Fabrication of liquid-ion gated FET-type DRNCN geometry

To fabricate liquid-ion gated FET-type DRNCN sensing geometry, in the first stage, the surface of the IMA was functionalized with amino groups by immersion in 5 wt% aq. aminosilane (3-aminopropyltrimethoxysilane, APS) for 6 h. A mixture of 0.1 wt% aq. CPEDOT NTs solution (40 μL) and 0.1 wt% aq. 4-(4,6-dimethoxy-1,3,5-triazin-2-ly)-4-methylmorpholinium chloride solution (DMT-MM, 40 μL) were used to treat the amino group-modified IMA surface for over 12 h. The resulting CPEDOT-attached IMA substrate was washed with distilled water. The surface of the CPEDOT NT substrate was coated with 0.1 mg mL-1 poly-D-lysine (PDL) solution and incubated at 25°C for 2 h to electrostatically enhance the immobilization of nanovesicles on the CPEDOT NT substrate. Then, a 1 μL droplet of nanovesicle solution (1 mg/mL) was placed on the PDL-coated CPEDOT NT substrate and this was incubated at 4°C for 4 h. Finally, the prepared nanovesicle-immobilized PDL/CPEDOT NT substrate was surrounded by PBS (pH 7.4) as an electrolyte, leading to the successful fabrication of the liquid-ion gated FET-type DRNCN geometry.

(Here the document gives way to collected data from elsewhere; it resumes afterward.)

(** ** The rules, one group at a time *)

Lemma existsb_bind {A B} (f : B -> bool) (g : A -> list B) l :
  existsb f (l ≫= g) = existsb (fun x => existsb f (g x)) l.
Proof. induction l as [|x l IH]; [done|]. cbn. by rewrite existsb_app, IH. Qed.

Lemma existsb_perm {A} (f : A -> bool) l1 l2 : l1 ≡ₚ l2 -> existsb f l1 = existsb f l2.
Proof.
  induction 1; cbn; [done|congruence| |congruence]. by rewrite !orb_assoc, (orb_comm (f y)).
Qed.

Lemma existsb_reverse {A} (f : A -> bool) l : existsb f (reverse l) = existsb f l.
Proof. apply existsb_perm, reverse_Permutation. Qed.

Lemma existsb_fmap {A B} (f : B -> bool) (g : A -> B) l : existsb f (g <$> l) = existsb (fun x => f (g x)) l.
Proof. induction l as [|x l IH]; [done|]. cbn. by rewrite IH. Qed.

Lemma existsb_andb_l {A} (b : bool) (f : A -> bool) l : existsb (fun x => b && f x) l = b && existsb f l.
Proof. induction l as [|x l IH]; cbn; [by rewrite andb_false_r|]. rewrite IH. by destruct b, (f x). Qed.

Lemma network_contains p a : is_network p -> text_contains (prefix_String p) a = prefix_Contains p (AddrV4 a).
Proof. intros Hp. unfold text_contains. by rewrite network_parse. Qed.

Lemma mesh_contains a : text_contains meshSrcSubnet a = in_mesh a.
Proof. rewrite <- mesh_network_text. apply network_contains, mesh_is_network. Qed.

Lemma host_contains a x : prefix_Contains (mkPrefix (AddrV4 a) 32) (AddrV4 x) = bool_decide (AddrV4 a = AddrV4 x).
Proof.
  unfold prefix_Contains, prefix_IsValid, in_net. cbn [pfx_bits pfx_addr]. change (32 - 32) with 0.
  rewrite !Z.shiftr_0_r. cbn. destruct (Z.eqb_spec x a); case_bool_decide; congruence.
Qed.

SEM preparation of nanovesicles

To retain the shape of the nanovesicles for SEM analysis, liquids in nanovesicles were dried by lyophilization. The lyophilization process was performed by similar method described in our previous work36. Briefly, cell-derived nanovesicles were doped on a glass surface or immobilized on CPEDOT NT substrate by the treatment with PDL. Samples were then lyophilized by freeze-drying. After the lyophilization, nanovesicles were coated with platinum by sputtering.

Instrumentation

Keithley 2400 sourcemeter and a Wonatech WBCS 3000 potentiostat was utilized for measuring all electrical signals induced from binding events. A solution chamber (200 μL volume) was introduced for solution-based measurements of FET device. The current change was normalized as ΔI/I0 = (II0)/I0, where I0 is the initial current and I is the measured value in a real-time, respectively.